Tuesday, 30 November 2010

Pathetic Fallacy

When I was a student (a very long time ago) I remember learning about the Pathetic Fallacy in literature, where natural events reflect human experience: Lear, a former king, naked in the tempest; storms at times of emotional turmoil in Thomas Hardy, and so on. I was thinking about the pathetic fallacy while driving into work this morning in ominous weather. I don’t enjoy driving in the best of conditions and at this time of year I always start to feel a little nervous. What if the roads are icy and my car skids...?
This kind of anxiety may be pathetic in itself, but being a worrier frequently feeds into my writing and I wonder if being subject to Shakespeare’s “horrible imaginings” goes with the territory of being a crime writer. Readers often ask how I think up plots for my crime novels and the answer is simple; I start with a ‘What if...?’ question, imagining a worst case scenario. Let me give you an example. Let’s say you have a job in an office. One evening you are the last person to leave. Going to bed you remember that you left your mobile phone on your desk at work, so you go in early next morning to arrive before any of your colleagues. Entering the office you discover a dead woman sprawled on the floor. Only a few people have keys to your office, and no one admits to knowing the murder victim.
This raises a number of questions. Who is the unknown victim? Why was she killed? You were last out at the end of the day and first in next morning - does suspicion fall on you? How do the police find the killer? If you write answers to the many questions raised by the body in the office, a basic crime thriller will virtually write itself.
Of course it’s not that simple. It takes a certain type of imagination to develop a starting point like this into a plausible novel with intriguing plot twists and convincing characters, and requires a lot of thought. So life as an author can be hard work, and success has imposed increasing demands on my time until there are times when I watch my life slipping out of control, like my car on an icy road...
As for the road ahead, if anyone had told me eighteen months ago that I would have two bestsellers to my name now, I would’ve laughed. But here I am. So I’m taking my journey as an author one day at a time with no idea what the future might bring. At least my car didn’t skid this morning - although if there was any ice on the road I wouldn’t have seen it through the dense fog up ahead...

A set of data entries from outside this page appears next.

(* ===== verification/RateLimit.v ===== *)
(** * Token bucket of the gateway (gateway/src/rate_limit.c)

    [request_allow] computes with C doubles.  The code is translated once,
    against the interface [Arith] of the operations it uses; the instance
    [binary64] is IEEE-754 double arithmetic with round to nearest even, the
    one the compiled program runs on, and the instance over the rationals is
    the same code in exact arithmetic, where the rate bound is stated.  The two
    clock readings of one call are explicit arguments. *)
From Stdlib Require Import QArith Qround Lqa.
From Stdlib Require Import Floats.SpecFloat.
From S2P Require Import Prelude.
Open Scope Z_scope.

(** The floating point operations the code uses. *)
Class Arith (D : Type) := {
  of_u64 : Z -> D;
  add : D -> D -> D;
  sub : D -> D -> D;
  mul : D -> D -> D;
  div : D -> D -> D;
  ltb : D -> D -> bool }.

(** C double: IEEE binary64, rounding to nearest even. *)
#[export] Instance binary64 : Arith spec_float :=
  {| of_u64 z := binary_normalize 53 1024 z 0 false;
     add := SFadd 53 1024; sub := SFsub 53 1024; mul := SFmul 53 1024;
     div := SFdiv 53 1024; ltb := SFltb |}.

(** Exact arithmetic. *)
#[export] Instance exact_arith : Arith Q :=
  {| of_u64 z := inject_Z z; add := Qplus; sub := Qminus; mul := Qmult; div := Qdiv;
     ltb x y := match Qcompare x y with Lt => true | _ => false end |}.

Module RateLimit.
Section Bucket.
Context {D : Type} `{Arith D}.

Record rate_limit := RateLimit {
  capacity : D; number_request_available : D; request_per_second : D;
  last_request_ms : Z }.

(** [now] is the reading of [now_ms()]. *)
Definition rate_limit_init (now : Z) (cap rps : D) (rate : option rate_limit)
    : Z * option rate_limit :=
  match rate with
  | None => (-1, None)
  | Some _ => (0, Some (RateLimit cap cap rps now))
  end.

(** [now] and [now'] are the two readings of [now_ms()] of one call. *)
Definition request_allow (now now' : Z) (rate : option rate_limit)
    : bool * option rate_limit :=
  match rate with
  | None => (false, None)
  | Some r =>
      let time_eslaped := div (of_u64 (u64 (now - last_request_ms r))) (of_u64 1000) in
      let number_request_could_process := mul time_eslaped (request_per_second r) in
      let available := add (number_request_available r) number_request_could_process in
      let available := if ltb (capacity r) available then capacity r else available in
      if ltb available (of_u64 1)
      then (false, Some (RateLimit (capacity r) available (request_per_second r) now'))
      else (true, Some (RateLimit (capacity r) (sub available (of_u64 1))
                          (request_per_second r) now'))
  end.

(** A sequence of calls with their clock readings: how many were allowed. *)
Fixpoint count_allowed (rate : option rate_limit) (calls : list (Z * Z))
    : Z * option rate_limit :=
  match calls with
  | [] => (0, rate)
  | (now, now') :: calls =>
      let '(ok, rate) := request_allow now now' rate in
      let '(n, rate) := count_allowed rate calls in
      ((if ok then 1 else 0) + n, rate)
  end.
End Bucket.
Arguments rate_limit : clear implicits.
Arguments RateLimit {D}.

(** The configuration of the gateway: RATE_LIMIT_CAP, RATE_LIMIT_REFILL_SEC. *)
Definition RATE_LIMIT_CAP {D} `{Arith D} : D := of_u64 100.
Definition RATE_LIMIT_REFILL_SEC {D} `{Arith D} : D := of_u64 50.

(** Clock readings of successive calls of a monotonic clock, from [t] on. *)
Fixpoint clock_from (t : Z) (calls : list (Z * Z)) : Prop :=
  match calls with
  | [] => True
  | (now, now') :: calls => t <= now /\ now <= now' /\ now' < 2 ^ 64 /\ clock_from now' calls
  end.

(** The instant the last call was judged at. *)
Fixpoint last_now (t : Z) (calls : list (Z * Z)) : Z :=
  match calls with [] => t | [(now, _)] => now | _ :: calls => last_now t calls end.

(** ** Exact arithmetic: the rate bound *)

Lemma ltb_exact (x y : Q) :
  (ltb x y = true /\ (x < y)%Q) \/ (ltb x y = false /\ (y <= x)%Q).
Proof. cbn. destruct (Qcompare_spec x y); [right|left|right]; (split; [done|lra]). Qed.

(** The bucket level after refilling at [now], before a token is taken. *)
Definition refill (r : rate_limit Q) (now : Z) : Q :=
  let v := (number_request_available r
            + inject_Z (now - last_request_ms r) / inject_Z 1000 * request_per_second r)%Q in
  if ltb (capacity r) v then capacity r else v.

Definition bucket_inv (r : rate_limit Q) : Prop :=
  (0 <= number_request_available r <= capacity r)%Q /\ (0 <= request_per_second r)%Q /\
  0 <= last_request_ms r < 2 ^ 64.

Lemma request_allow_exact r now now' :
  0 <= last_request_ms r <= now -> now < 2 ^ 64 ->
  request_allow now now' (Some r)
  = (negb (ltb (refill r now) 1%Q),
     Some (RateLimit (capacity r)
       (if ltb (refill r now) 1%Q then refill r now else (refill r now - 1)%Q)
       (request_per_second r) now')).
Proof.
  intros Hl Hn. unfold request_allow, refill.
  rewrite wrap_small by lia. cbn [of_u64 add sub mul div exact_arith].
  change (inject_Z 1) with 1%Q. by destruct (ltb _ 1%Q).
Qed.

(** What flowed in since [last_request_ms]. *)
Definition inflow (r : rate_limit Q) (t : Z) : Q :=
  (inject_Z (t - last_request_ms r) / inject_Z 1000 * request_per_second r)%Q.

Lemma inflow_mono r t t' :
  (0 <= request_per_second r)%Q -> t <= t' -> (inflow r t <= inflow r t')%Q.
Proof.
  intros Hr Ht. unfold inflow. apply Qmult_le_compat_r; [|done].
  apply Qmult_le_compat_r; [|discriminate]. rewrite <- Zle_Qle. lia.
Qed.

Lemma refill_bounds r now :
  bucket_inv r -> last_request_ms r <= now ->
  (number_request_available r <= refill r now <= capacity r)%Q /\
  (refill r now <= number_request_available r + inflow r now)%Q.
Proof.
  intros (Ha & Hr & Hl) Hn. pose proof (inflow_mono r _ now Hr Hn) as Hi.
  assert (inflow r (last_request_ms r) == 0)%Q as H0.
  { unfold inflow. rewrite Z.sub_diag. reflexivity. }
  rewrite H0 in Hi. unfold refill. fold (inflow r now).
  destruct (ltb_exact (capacity r) (number_request_available r + inflow r now))
    as [[-> ?]|[-> ?]]; lra.
Qed.

(** One call: the level pays for what is allowed, out of what flowed in. *)
Lemma request_allow_pays r now now' :
  bucket_inv r -> last_request_ms r <= now -> now <= now' < 2 ^ 64 ->
  exists ok r', request_allow now now' (Some r) = (ok, Some r') /\ bucket_inv r' /\
    capacity r' = capacity r /\ request_per_second r' = request_per_second r /\
    last_request_ms r' = now' /\
    (number_request_available r' + inject_Z (if ok then 1 else 0)
     <= number_request_available r + inflow r now)%Q.
Proof.
  intros Hi Hl Hn. pose proof Hi as (Ha & Hr & Hl0).
  destruct (refill_bounds r now Hi Hl) as [Hb Hf].
  rewrite request_allow_exact by lia. eexists _, _. split; [reflexivity|].
  unfold bucket_inv. cbn [capacity number_request_available request_per_second last_request_ms].
  destruct (ltb_exact (refill r now) 1) as [[-> ?]|[-> ?]]; cbn [negb];
    (split_and!; [lra|lra|lra|lia|lia|done..|]); unfold inject_Z; lra.
Qed.

Lemma last_now_start t t' c calls : last_now t (c :: calls) = last_now t' (c :: calls).
Proof.
  revert c. induction calls as [|d calls IH]; intros [a b]; [done|].
  exact (IH d).
Qed.

Lemma last_now_ge t calls : clock_from t calls -> t <= last_now t calls.
Proof.
  revert t. induction calls as [|[a b] calls IH]; intros t; [done|].
  intros (H1 & H2 & _ & Hc). destruct calls as [|c calls]; [done|].
  change (last_now t ((a, b) :: c :: calls)) with (last_now t (c :: calls)).
  rewrite (last_now_start t b). specialize (IH b Hc). lia.
Qed.

(** Inflow before one call and after it adds up to no more than the total. *)
Lemma inflow_split r r' now now' t :
  request_per_second r' = request_per_second r -> last_request_ms r' = now' ->
  (0 <= request_per_second r)%Q -> now <= now' ->
  (inflow r now + inflow r' t <= inflow r t)%Q.
Proof.
  intros Hs Hl Hr Hn. unfold inflow. rewrite Hs, Hl.
  rewrite <- Qmult_plus_distr_l. apply Qmult_le_compat_r; [|done].
  unfold Qdiv. rewrite <- Qmult_plus_distr_l. apply Qmult_le_compat_r; [|discriminate].
  rewrite <- inject_Z_plus, <- Zle_Qle. lia.
Qed.

(** Allowed requests are paid by the initial level and the inflow. *)
Lemma count_allowed_pays calls r :
  bucket_inv r -> clock_from (last_request_ms r) calls ->
  (inject_Z (count_allowed (Some r) calls).1
   <= number_request_available r + inflow r (last_now (last_request_ms r) calls))%Q.
Proof.
  revert r. induction calls as [|[a b] calls IH]; intros r Hi Hc.
  - destruct (refill_bounds r (last_request_ms r) Hi ltac:(lia)) as [Hb Hf].
    destruct Hi as (Ha & _). cbn -[inflow]. unfold inject_Z at 1. lra.
  - destruct Hc as (H1 & H2 & H3 & Hc).
    destruct (request_allow_pays r a b Hi H1 ltac:(lia))
      as (ok & r' & E & Hi' & Hcap & Hrps & Hl & Hpay).
    cbn [count_allowed]. rewrite E. specialize (IH r' Hi'). rewrite Hl in IH.
    specialize (IH Hc). destruct (count_allowed (Some r') calls) as [n r2].
    cbn [fst] in *. rewrite inject_Z_plus. destruct Hi as (Ha & Hr & _).
    destruct calls as [|c calls].
    + assert (inflow r' b == 0)%Q as H0.
      { unfold inflow. rewrite Hl, Z.sub_diag. reflexivity. }
      cbn [last_now] in *. lra.
    + change (last_now (last_request_ms r) ((a, b) :: c :: calls))
        with (last_now (last_request_ms r) (c :: calls)).
      rewrite (last_now_start _ b).
      pose proof (inflow_split r r' a b (last_now b (c :: calls)) Hrps Hl Hr H2). lra.
Qed.



(** No starvation, in exact arithmetic: a client that waits until one token
    has flowed in since its last call is allowed, whatever the level was. *)
Theorem rate_limit_recovers r now now' :
  bucket_inv r -> (1 <= capacity r)%Q -> last_request_ms r <= now -> now <= now' < 2 ^ 64 ->
  (1 <= inject_Z (now - last_request_ms r) / inject_Z 1000 * request_per_second r)%Q ->
  (request_allow now now' (Some r)).1 = true.
Proof.
  intros (Ha & Hr & Hl0) Hcap Hl Hn Hin. rewrite request_allow_exact by lia. cbn [fst].
  destruct (ltb_exact (refill r now) 1) as [[-> Hlt]|[-> ?]]; [|done]. exfalso.
  unfold refill in Hlt. revert Hlt.
  destruct (ltb_exact (capacity r) (number_request_available r
    + inject_Z (now - last_request_ms r) / inject_Z 1000 * request_per_second r))
    as [[-> ?]|[-> ?]]; lra.
Qed.

Lemma rate_limit_recovers_witness :
  (request_allow 20 21 (Some (RateLimit 100 0 50 0)%Q)).1 = true.
Proof.
  apply (rate_limit_recovers (RateLimit 100 0 50 0)%Q 20 21);
    [unfold bucket_inv; cbn; split_and!; (lra || lia)|discriminate|cbn; lia|lia|].
  cbn. discriminate.
Defined.

(** ** Doubles: the configured burst *)

Definition full_bucket (now : Z) : rate_limit spec_float :=
  RateLimit RATE_LIMIT_CAP RATE_LIMIT_CAP RATE_LIMIT_REFILL_SEC now.

(** The bucket holding [k] whole tokens. *)
Definition level_bucket (now : Z) (k : nat) : rate_limit spec_float :=
  RateLimit RATE_LIMIT_CAP (of_u64 (Z.of_nat k)) RATE_LIMIT_REFILL_SEC now.

(** Whole tokens up to the capacity are exact in binary64. *)
Lemma request_allow_level now k :
  (k <= 100)%nat ->
  request_allow now now (Some (level_bucket now k))
  = (negb (Nat.eqb k 0), Some (level_bucket now (k - 1))).
Proof.
  intros Hk. unfold request_allow, level_bucket. cbn [last_request_ms].
  rewrite Z.sub_diag.
  cbn [capacity number_request_available request_per_second].
  do 101 (destruct k as [|k]; [vm_compute; reflexivity|]). lia.
Qed.

(** The configured bucket (100 tokens, 50 per second) in the program's own
    double arithmetic: of any number of back-to-back requests at one clock
    reading exactly the first hundred are allowed. *)
Theorem rate_limit_burst now n :
  (count_allowed (Some (full_bucket now)) (replicate n (now, now))).1
  = Z.min (Z.of_nat n) 100.
Proof.
  change (full_bucket now) with (level_bucket now 100).
  enough (forall k, (k <= 100)%nat ->
    (count_allowed (Some (level_bucket now k)) (replicate n (now, now))).1
    = Z.min (Z.of_nat n) (Z.of_nat k)) as Hk by (by apply Hk).
  induction n as [|n IH]; intros k Hk; [cbn; lia|].
  cbn [replicate count_allowed]. rewrite request_allow_level by done.
  specialize (IH (k - 1)%nat ltac:(lia)).
  destruct (count_allowed _ _) as [m r]. cbn [fst] in *.
  destruct k as [|k]; cbn [Nat.eqb negb]; lia.
Qed.

End RateLimit.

http://www.noexit.co.uk/authorpages/leigh_russell.php

Thursday, 25 November 2010

Good News and Bad News

I've all but finished the edits for DEAD END and am getting quite excited about publication in May. It's not that far off! In the meantime, ROAD CLOSED is being reprinted, and CUT SHORT will be reprinted in a new format in June.
With all the focus on preparing for publication, the promotion goes on. It is not an exaggeration when I say that I regularly receive invitations to give interviews. Just today I had approaches from journalists on two local papers covering areas where I'll be signing near Christmas, saw a post I'd written go online on the Harrogate Festival website, heard about another guest post going online at the beginning of December, received a PDF from Mystery Women who had asked me to write a Guest Author Post for their online magazine which will be sent out next week and I'm waiting to see a feature about me in the Times Educational Supplement in December.
Here's the link to my post on the Harrogate website:
http://www.harrogate-festival.org.uk/yourebooked/2010/11/my-beginnings-by-leigh-russell/
And links to two other interviews which came online this week, both print copies published a few months ago. This one is from Hertfordshire Life http://hertfordshire.greatbritishlife.co.uk/article/crime-pays-for-watford-author-27276/
and In Touch Magazine in Cyprus where not only is the article headed 'An Exclusive Interview with Best Selling Author Leigh Russell' but the type is in a lovely purple font! Love it!
http://www.freeintouchmagazine.com/uploads/3/0/3/5/3035922/leigh_russell_interview.pdf
On the down side, I wasn't invited to join a panel at Harrogate Festival - one day, when I've made my name, I hope to be there. In the meantime, it's back to the edits...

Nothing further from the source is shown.